[Source records — start]
(** What the adding loop changes of an event. *)
Lemma add_matches_shape {F : Type} `{PyFloat F}
    (matches : list (PlatformMarket F * F)) (event : MatchedEvent F)
    (used : gset string) (event' : MatchedEvent F) (used' : gset string) :
  add_matches matches event used = (event', used') ->
  keywords event' = keywords event /\
  needs_verification event' = needs_verification event /\
  (used ⊆ used') /\
  (NoDup (dict_keys (markets event)) -> NoDup (dict_keys (markets event'))) /\
  (forall p m, In (p, m) (markets event') ->
     In (p, m) (markets event) \/
     (p = platform m /\ (exists s, In (m, s) matches) /\
      (market_key m ∉ used) /\ (market_key m ∈ used'))) /\
  (forall k0 v0 r,
     markets event = (k0, v0) :: r ->
     (forall m s, In (m, s) matches -> platform m <> k0) ->
     exists r', markets event' = (k0, v0) :: r').
Proof.
revert event used. induction matches as [|[mm conf] rest IH]; intros event used;
  cbn [add_matches].
- intros [= <- <-]. repeat split; try reflexivity; try tauto.
  intros k0 v0 r Hm _. now exists r.
- destruct (is_used used (market_key mm)) eqn:Eu.
  + intros Hadd. destruct (IH _ _ Hadd) as (Hk & Hn & Hu & Hnd & Hin & Hhd).
    repeat split; try assumption.
    * intros p m Hpm. destruct (Hin p m Hpm) as [Hl|(Hp & [s Hs] & Hr)];
        [now left|right]. split; [exact Hp|]. split; [|exact Hr].
      exists s. now right.
    * intros k0 v0 r Hm Hne. apply (Hhd k0 v0 r Hm).
      intros m s Hms. apply (Hne m s). now right.
  + apply is_used_false in Eu. intros Hadd.
    destruct (IH _ _ Hadd) as (Hk & Hn & Hu & Hnd & Hin & Hhd).
    cbn [keywords needs_verification markets] in Hk, Hn, Hnd, Hin, Hhd.
    repeat split; try assumption.
    * transitivity ({[market_key mm]} ∪ used); [apply union_subseteq_r|exact Hu].
    * intros Hnd0. apply Hnd. now apply dict_set_NoDup.
    * intros p m Hpm. destruct (Hin p m Hpm) as [Hl|(Hp & [s Hs] & Hnu & Hu')].
      -- apply dict_set_In in Hl. destruct Hl as [[<- ->]|Hl]; [|now left].
         right. split; [reflexivity|]. split; [exists conf; now left|].
         split; [exact Eu|]. apply Hu, elem_of_union_l, elem_of_singleton.
         reflexivity.
      -- right. split; [exact Hp|]. split; [exists s; now right|].
         split; [|exact Hu'].
         intros Hx. apply Hnu, elem_of_union_r. exact Hx.
    * intros k0 v0 r Hm Hne. 
      assert (Hmm : platform mm <> k0) by (apply (Hne mm conf); now left).
      apply (Hhd k0 v0 (dict_set r (platform mm) mm)).
      -- rewrite Hm. cbn [dict_set].
         destruct (String.eqb k0 (platform mm)) eqn:E; [|reflexivity].
         apply String.eqb_eq in E. congruence.
      -- intros m s Hms. apply (Hne m s). now right.
Qed.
[Source records — finish]
* **What is required**:
Filter the entries and keep only the lines holding "left".

* **Exercise response**:
        [now left|right]. split; [exact Hp|]. split; [|exact Hr].
      -- apply dict_set_In in Hl. destruct Hl as [[<- ->]|Hl]; [|now left].
         right. split; [reflexivity|]. split; [exists conf; now left|].
      assert (Hmm : platform mm <> k0) by (apply (Hne mm conf); now left).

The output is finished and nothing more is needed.